Алексей перехватил ее руку, прижался губами к холодной шершавой коже.

– Сашка, я больше не буду.

– Будешь. Через день опять все начнется снова: ты будешь злиться, говорить гадости, а я прощать.

– Ты добрая, а я злой.

– Ты злой, пока я остаюсь такой доброй и пока тебе все это позволяю.

– Не позволяй.

– Бить тебя, что ли?

– А я сильнее.

– Что? Да мы с тобой почти одного роста!

– Почти не считается. К тому же у меня мускулы.

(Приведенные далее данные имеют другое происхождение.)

(** What the environment does during a parse. *)
Record env := mkEnv {
  e_dial : bool;
  e_option : bool;
  e_execute : option (list bytes);
  e_interfaces : option (list (Z * bytes));
  e_now : Time
}.

Section parser.
(** [nlenc.Uint32], [nlenc.Uint64], [nlenc.String], [netlink.UnmarshalAttributes]. *)
Context (nl_uint32 nl_uint64 : bytes -> Z) (nl_string : bytes -> bytes) (UnmarshalAttributes : bytes -> option (list (Z * bytes))).

(** [data[lo:hi]]. *)
Definition slice_of (data : bytes) (lo hi : nat) : outcome bytes :=
  if hi <=? length data then Ret (take (hi - lo) (drop lo data)) else Panic.
Definition put32 (data : bytes) (lo : nat) (i : nat) (qi : QdiscInfo) : outcome QdiscInfo :=
  d ← slice_of data lo (lo + 4); l ← store (Uint32 qi) i (nl_uint32 d); Ret (mkInfo (IfName qi) (Kind qi) l (Uint64 qi) (info_scanNum qi)).
Definition put64 (data : bytes) (lo : nat) (i : nat) (qi : QdiscInfo) : outcome QdiscInfo :=
  d ← slice_of data lo (lo + 8); l ← store (Uint64 qi) i (nl_uint64 d); Ret (mkInfo (IfName qi) (Kind qi) (Uint32 qi) l (info_scanNum qi)).

Definition parseTCAStats (data : bytes) (qi : QdiscInfo) : outcome QdiscInfo :=
  qi ← put64 data 0 QDISC_BYTES qi;
  qi ← put32 data 8 QDISC_PACKETS qi;
  qi ← put32 data 12 QDISC_DROPS qi;
  qi ← put32 data 16 QDISC_OVERLIMITS qi;
  qi ← put32 data 28 QDISC_QLEN qi;
  put32 data 32 QDISC_BACKLOG qi.

(** The loop over the nested attributes. *)
Fixpoint nested_loop (attrs : list (Z * bytes)) (qi : QdiscInfo) : outcome QdiscInfo :=
  match attrs with
  | [] => Ret qi
  | (ty, data) :: attrs =>
    qi ← (if (ty =? TCA_STATS_BASIC)%Z then
            qi ← put64 data 0 QDISC_BYTES qi;
            put32 data 8 QDISC_PACKETS qi
          else if (ty =? TCA_STATS_QUEUE)%Z then
            qi ← put32 data 0 QDISC_QLEN qi;
            qi ← put32 data 4 QDISC_BACKLOG qi;
            qi ← put32 data 8 QDISC_DROPS qi;
            qi ← put32 data 12 QDISC_REQUEUES qi;
            put32 data 16 QDISC_OVERLIMITS qi
          else Ret qi);
    nested_loop attrs qi
  end.
(* ===== verification/QdiscMetrics.v ===== *)
(** The metrics generator for queueing disciplines (src/lsvmi/qdisc_metrics.go):
    deltas and rates of 32 and 64-bit counters, gauges, presence of the
    disciplines, regeneration when one changes, full cycles.  The orders of the
    map iterations are arguments; the output is the list of the lines written. *)

From Stdlib Require Import ZArith Lia.
From Stdlib Require Import Floats.SpecFloat.
From stdpp Require Import base tactics numbers strings gmap list.
From S2P Require Import Prelude Scan GoTime GoFloat MetricsCommon Qdisc.
Import MetricsCommon.

Module QdiscMetrics.

Definition QDISC_METRICS_ID : bytes := bs "qdisc_metrics".
Definition QDISC_PRESENCE_METRIC : bytes := bs "qdisc_present".
Definition QDISC_KIND_LABEL_NAME : bytes := bs "kind".
Definition QDISC_HANDLE_LABEL_NAME : bytes := bs "handle".
Definition QDISC_PARENT_LABEL_NAME : bytes := bs "parent".
Definition QDISC_IF_LABEL_NAME : bytes := bs "if".
Definition QDISC_INTERVAL_METRIC : bytes := bs "qdisc_metrics_delta_sec".

(** Indexes and names of the metrics; there is no 64-bit gauge. *)
Definition qdiscUint32IndexToDeltaMetricNameMap : list (nat * bytes) := [
  (Qdisc.QDISC_PACKETS, bs "qdisc_packets_delta");
  (Qdisc.QDISC_DROPS, bs "qdisc_drops_delta");
  (Qdisc.QDISC_REQUEUES, bs "qdisc_requeues_delta");
  (Qdisc.QDISC_OVERLIMITS, bs "qdisc_overlimits_delta")].
Definition qdiscUint32IndexToMetricNameMap : list (nat * bytes) := [
  (Qdisc.QDISC_QLEN, bs "qdisc_qlen"); (Qdisc.QDISC_BACKLOG, bs "qdisc_backlog")].
Definition qdiscUint64IndexToDeltaMetricNameMap : list (nat * bytes) := [
  (Qdisc.QDISC_BYTES, bs "qdisc_rate_kbps");
  (Qdisc.QDISC_GCFLOWS, bs "qdisc_gcflows_delta");
  (Qdisc.QDISC_THROTTLED, bs "qdisc_throttled_delta");
  (Qdisc.QDISC_FLOWSPLIMIT, bs "qdisc_flowsplimit_delta")].
Definition qdiscMetricsCount : Z :=
  Z.of_nat (length qdiscUint32IndexToDeltaMetricNameMap + length qdiscUint32IndexToMetricNameMap + length qdiscUint64IndexToDeltaMetricNameMap).
(* ===== verification/PidMetrics.v ===== *)
(** The metrics of a process or thread (src/lsvmi/proc_pid_metrics.go): the
    formats of the metrics, the cached data of a process, and what is written for
    it from its statistics, status and command line.

    A format is kept as its parts: the text up to the labels of the process and
    the names of the labels that follow; the verb of the value is applied where
    the metric is written.  This is the text that Printf makes of it when
    instance and hostname have no percent sign in them. *)

From Stdlib Require Import ZArith Lia.
From Stdlib Require Import Floats.SpecFloat.
From stdpp Require Import base tactics numbers strings gmap list.
From S2P Require Import Prelude Scan GoTime GoFloat MetricsCommon PidTidList PidStat PidStatus PidCmdline.
Import MetricsCommon.

Module PidMetrics.

Definition PROC_PID_METRICS_ID : bytes := bs "proc_pid_metrics".
Definition PROC_PID_PID_LABEL_NAME : bytes := bs "pid".
Definition PROC_PID_TID_LABEL_NAME : bytes := bs "tid".
Definition PROC_PID_STAT_STARTTIME_LABEL_NAME : bytes := bs "starttime_msec".
Definition PROC_PID_STARTTIME_FALLBACK_VALUE : Z := 0.
Definition PROC_PID_CMDLINE_METRIC : bytes := bs "proc_pid_cmdline".
Definition PROC_PID_CMDLINE_CMD_LABEL_NAME : bytes := bs "cmd".
Definition PROC_PID_STATUS_VM_UNIT_LABEL_NAME : bytes := bs "unit".
Definition PROC_PID_PART_LABEL_NAME : bytes := bs "part".
Definition PROC_PID_SPECIFIC_METRICS_COUNT : Z := 7.

(** ** Indexes of the parsed data *)

Definition PID_STAT_COMM : nat := 0.
Definition PID_STAT_STATE : nat := 1.
Definition PID_STAT_PPID : nat := 2.
Definition PID_STAT_PGRP : nat := 3.
Definition PID_STAT_SESSION : nat := 4.
Definition PID_STAT_TTY_NR : nat := 5.
Definition PID_STAT_TPGID : nat := 6.
Definition PID_STAT_FLAGS : nat := 7.
Definition PID_STAT_PRIORITY : nat := 8.
Definition PID_STAT_NICE : nat := 9.
Definition PID_STAT_NUM_THREADS : nat := 10.
Definition PID_STAT_STARTTIME : nat := 11.
Definition PID_STAT_VSIZE : nat := 12.
Definition PID_STAT_RSSLIM : nat := 13.
Definition PID_STAT_PROCESSOR : nat := 14.
Definition PID_STAT_RT_PRIORITY : nat := 15.
Definition PID_STAT_POLICY : nat := 16.

Definition PID_STAT_MINFLT : nat := 0.
Definition PID_STAT_MAJFLT : nat := 1.
Definition PID_STAT_UTIME : nat := 2.
Definition PID_STAT_STIME : nat := 3.
Definition PID_STAT_RSS : nat := 4.

Definition PID_STATUS_UID : nat := 0.
Definition PID_STATUS_GID : nat := 1.
Definition PID_STATUS_GROUPS : nat := 2.
Definition PID_STATUS_VM_PEAK : nat := 3.
Definition PID_STATUS_VM_STK : nat := 13.
Definition PID_STATUS_CPUS_ALLOWED_LIST : nat := 20.
Definition PID_STATUS_MEMS_ALLOWED_LIST : nat := 21.
Definition PID_STATUS_VOLUNTARY_CTXT_SWITCHES : nat := 0.
Definition PID_STATUS_NONVOLUNTARY_CTXT_SWITCHES : nat := 1.

(** The memory fields of the status that threads have metrics for. *)
Definition procPidStatusPidTidMetricMemoryIndex : list nat := [PID_STATUS_VM_STK].

(** ** Formats *)

Record Fmt := mkFmt { f_prefix : bytes; f_labels : list bytes }.
Abbreviation IndexFmt := (nat * Fmt)%type.

(** [fmt.Fprintf(buf, f, pidTidLabels, vals..., val, ts)].  The instance and the
    host name are part of the format; they are taken to have no [%]. *)
Definition Fprintf (f : Fmt) (pidTidLabels : bytes) (vals : list bytes) (val ts : bytes) : bytes :=
  f_prefix f ++ pidTidLabels ++
  concat (zip_with (fun name v => bs "," ++ name ++ bs "=" ++ [QUOTE] ++ v ++ [QUOTE]) (f_labels f) vals) ++
  bs "} " ++ val ++ bs " " ++ ts ++ [NL].

Section formats.
Context (instance hostname : bytes).

(** [%s{%s="%s",%s="%s",]. *)
Definition fmt_prefix (metricName : bytes) : bytes :=
  metricName ++ bs "{" ++ labels [(INSTANCE_LABEL_NAME, instance); (HOSTNAME_LABEL_NAME, hostname)] ++ bs ",".
Definition buildMetricFmt (metricName : bytes) (labelNames : list bytes) : Fmt := mkFmt (fmt_prefix metricName) labelNames.

(** [buildGeneratorSpecificMetricFmt], with the value and time stamp. *)
Definition generatorSpecificMetric (partNo : Z) (metricName val ts : bytes) : bytes :=
  fmt_prefix metricName ++ labels [(PROC_PID_PART_LABEL_NAME, Itoa partNo)] ++ bs "} " ++ val ++ bs " " ++ ts ++ [NL].

Record MetricFmts := mkFmts {
  pidStatStateMetricFmt : Fmt;
  pidStatCommMetricFmt : Fmt;
  pidStatInfoMetricFmt : Fmt;
  pidStatNumThreadsMetricsFmt : Fmt;
  pidStatPriorityMetricFmt : Fmt;
  pidStatCpuNumMetricFmt : Fmt;
  pidStatRssMetricFmt : Fmt;
  pidStatMemoryMetricFmt : list IndexFmt;
  pidStatTotalPcpuMetricFmt : Fmt;
  pidStatPcpuMetricFmt : list IndexFmt;
  pidStatFltMetricFmt : list IndexFmt;
  pidStatusInfoMetricFmt : Fmt;
  pidStatusPidOnlyMemoryMetricFmt : list IndexFmt;
  pidStatusPidTidMemoryMetricFmt : list IndexFmt;
  pidStatusCtxMetricFmt : list IndexFmt;
  pidCmdlineMetricFmt : Fmt;
  pidCmdlineCommPrefix : bytes;
  perPidTidMetricCount : Z;
  perPidOnlyMetricCount : Z
}.

(** The memory fields, from VmPeak on. *)
Definition pidStatusMemoryFmt : list IndexFmt :=
  imap (fun i name => (PID_STATUS_VM_PEAK + i, buildMetricFmt (bs name) [PROC_PID_STATUS_VM_UNIT_LABEL_NAME]))
    ["proc_pid_status_vm_peak"; "proc_pid_status_vm_size"; "proc_pid_status_vm_lck"; "proc_pid_status_vm_pin";
     "proc_pid_status_vm_hwm"; "proc_pid_status_vm_rss"; "proc_pid_status_rss_anon"; "proc_pid_status_rss_file";
     "proc_pid_status_rss_shmem"; "proc_pid_status_vm_data"; "proc_pid_status_vm_stk"; "proc_pid_status_vm_exe";
     "proc_pid_status_vm_lib"; "proc_pid_status_vm_pte"; "proc_pid_status_vm_pmd"; "proc_pid_status_vm_swap";
     "proc_pid_status_hugetlbpages"]%string.

(** The memory fields to use: all of them when the selection is empty. *)
Definition keeps_index (pidStatusMemKeepIndex : gset nat) (i : nat) : bool :=
  bool_decide (pidStatusMemKeepIndex = ∅) || bool_decide (i ∈ pidStatusMemKeepIndex).

(** [initMetricsCache]: the formats and the counts of metrics of a process.  The
    count of the PID only metrics leaves out the resident set size and counts the
    command line twice. *)
Definition initMetricsCache (usePidStatus : bool) (keep : gset nat) : MetricFmts :=
  let b name ls := buildMetricFmt (bs name) (map bs ls) in
  let ib i name := (i, b name []) in
  let mem := if usePidStatus then filter (fun x => keeps_index keep x.1 = true) pidStatusMemoryFmt else [] in
  let pidTidMem := filter (fun x : IndexFmt => x.1 ∈ procPidStatusPidTidMetricMemoryIndex) mem in
  let pidOnlyMem := filter (fun x : IndexFmt => x.1 ∉ procPidStatusPidTidMetricMemoryIndex) mem in
  let statMem := [ib PID_STAT_VSIZE "proc_pid_stat_vsize_bytes"; ib PID_STAT_RSSLIM "proc_pid_stat_rsslim_bytes"]%string in
  let flt := [ib PID_STAT_MINFLT "proc_pid_stat_minflt_delta"; ib PID_STAT_MAJFLT "proc_pid_stat_majflt_delta"]%string in
  let pcpu := [ib PID_STAT_STIME "proc_pid_stat_stime_pcpu"; ib PID_STAT_UTIME "proc_pid_stat_utime_pcpu"]%string in
  let ctx := if usePidStatus
             then [ib PID_STATUS_VOLUNTARY_CTXT_SWITCHES "proc_pid_status_vol_ctx_switch_delta";
                   ib PID_STATUS_NONVOLUNTARY_CTXT_SWITCHES "proc_pid_status_nonvol_ctx_switch_delta"]%string else [] in
  let n {A} (l : list A) := Z.of_nat (length l) in
  mkFmts
    (b "proc_pid_stat_state" ["state"])
    (b "proc_pid_stat_comm" ["starttime_msec"; "comm"])
    (b "proc_pid_stat_info" ["ppid"; "pgrp"; "session"; "tty"; "tpgid"; "flags"])
    (b "proc_pid_stat_num_threads" [])
    (b "proc_pid_stat_prio" ["prio"; "nice"; "rt_prio"; "policy"])
    (b "proc_pid_stat_cpu_num" [])
    (b "proc_pid_stat_rss_bytes" [])
    statMem
    (b "proc_pid_stat_pcpu" []) pcpu flt
    (b "proc_pid_status_info" ["uid"; "gid"; "groups"; "cpus_allowed"; "mems_allowed"])
    pidOnlyMem pidTidMem ctx
    (b "proc_pid_cmdline" ["cmd_path"; "args"; "cmd"])
    (fmt_prefix PROC_PID_CMDLINE_METRIC)
    (1 + 1 + 1 + 1 + n flt + (1 + n pcpu) + n pidTidMem + n ctx)%Z
    (1 + 1 + n statMem + (if usePidStatus then 1 else 0) + n pidOnlyMem + 2)%Z%string.

(** [pidCmdlineCommMetricFmt]: the command in brackets when there is no command
    line. *)
Definition Fprintf_comm (prefix pidTidLabels comm val ts : bytes) : bytes :=
  prefix ++ pidTidLabels ++ bs "," ++ PROC_PID_CMDLINE_CMD_LABEL_NAME ++ bs "=" ++ [QUOTE] ++ bs "[" ++ comm ++ bs "]" ++ [QUOTE] ++
  bs "} " ++ val ++ bs " " ++ ts ++ [NL].
End formats.

(** ** The data of a process *)

(** [ProcPidTidMetricsInfo], without the pointers of the list that it is in. *)
Record Info := mkInfo {
  i_pidStat : PidStat.PidStat;
  i_pidStatus : option PidStatus.PidStatus;
  prevTs : Time;
  pidTid : PidTidList.PidTid;
  pidTidPath : bytes;
  pidTidLabels : bytes;
  starttimeMsec : bytes;
  active : bool;
  pidStatFltZeroDelta : list bool;
  pidStatusCtxZeroDelta : list bool;
  cycleNum : Z;
  scanNum : Z
}.

(** [strconv.ParseFloat(s, 64)], exact on the decimal numbers that the kernel
    writes; [other] is its value elsewhere. *)
Definition ParseFloat (other : bytes -> option spec_float) (s : bytes) : option spec_float :=
  if negb (bool_decide (s = [])) && forallb is_digit s then
    match f64_of_int (dec s) with S754_infinity _ => None | f => Some f end
  else other s.

Definition pid_labels (pt : PidTidList.PidTid) : bytes :=
  PROC_PID_PID_LABEL_NAME ++ bs "=" ++ [QUOTE] ++ Itoa (PidTidList.Pid pt) ++ [QUOTE] ++
  (if (PidTidList.Tid pt =? PidTidList.PID_ONLY_TID)%Z then []
   else bs "," ++ PROC_PID_TID_LABEL_NAME ++ bs "=" ++ [QUOTE] ++ Itoa (PidTidList.Tid pt) ++ [QUOTE]).

Section generate.
Context (parse_other : bytes -> option spec_float) (linuxClktckSec : spec_float) (boottimeMsec pageSize : Z).

Definition starttime_label (starttime : bytes) : bytes :=
  let starttimeTck := default (f64_of_int PROC_PID_STARTTIME_FALLBACK_VALUE) (ParseFloat parse_other starttime) in
  Itoa (i64 (boottimeMsec + int_of_f64 (f64_mul (f64_mul starttimeTck linuxClktckSec) (f64_of_int 1000)))).

(** [initPidTidMetricsInfo]; [st] is the current parse of the statistics. *)
Definition initPidTidMetricsInfo (fullMetricsFactor : Z) (usePidStatus : bool) (st : PidStat.PidStat) (pt : PidTidList.PidTid)
    (path : bytes) (icm : Z) : outcome (Info * Z) :=
  starttime ← must ((PidStat.GetData st).1 !! PID_STAT_STARTTIME);
  let '(cn, icm) := InitialCycleNum_Get fullMetricsFactor icm in
  Ret (mkInfo PidStat.NewPidStat (if usePidStatus then Some PidStatus.NewPidStatus else None) zeroTime pt path (pid_labels pt)
         (starttime_label starttime) false (replicate 2 false) (replicate 2 false) cn 0, icm).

– Ну-ка, где там твои мускулы? – Саша попыталась повалить мужа на постель.

– Не дергайся, женщина. – Алексей быстро перевернулся вместе с ней, оказавшись сверху и прижав всем телом Сашины плечи. – Можно тебя поцеловать?

– Ты же меня держишь. Целуй.

– А насильно неинтересно. Я хочу знать, что ты меня простила.

– Простила. – Саша вывернулась и потянулась к его губам.

Они целовались нежно и долго. Алексей терся носом о нежную, прохладную кожу и вдыхал, вдыхал родной любимый запах. И тут в дверь неожиданно постучали.

– Не откроем? – шепнула Саша.

– У нас еще вся жизнь впереди. – Алексей чмокнул ее в нос и спрыгнул с кровати.

В дверях стояла засмущавшаяся вдруг Анечка Барышева.

– Помешала?

– Почти. Заходи, помириться мы все равно уже успели.

– Ой, а я подумала, может, вы голодные? Там ребята на стол накрывают.

– Мы в столовую ходили, старший лейтенант сжалился. Разве только за компанию.

– Чайку попьете.

– Попьем. Сейчас. – Алексей покосился на Сашу. Она поспешно припудривала нос и подкрашивала губы. Анечка извинилась еще раз и исчезла.

– Сашка, кончай марафет наводить, там никого нет во фраках.

– Хочешь, чтобы все знали, что я ревела? – Она наконец встала и подтолкнула мужа к дверям.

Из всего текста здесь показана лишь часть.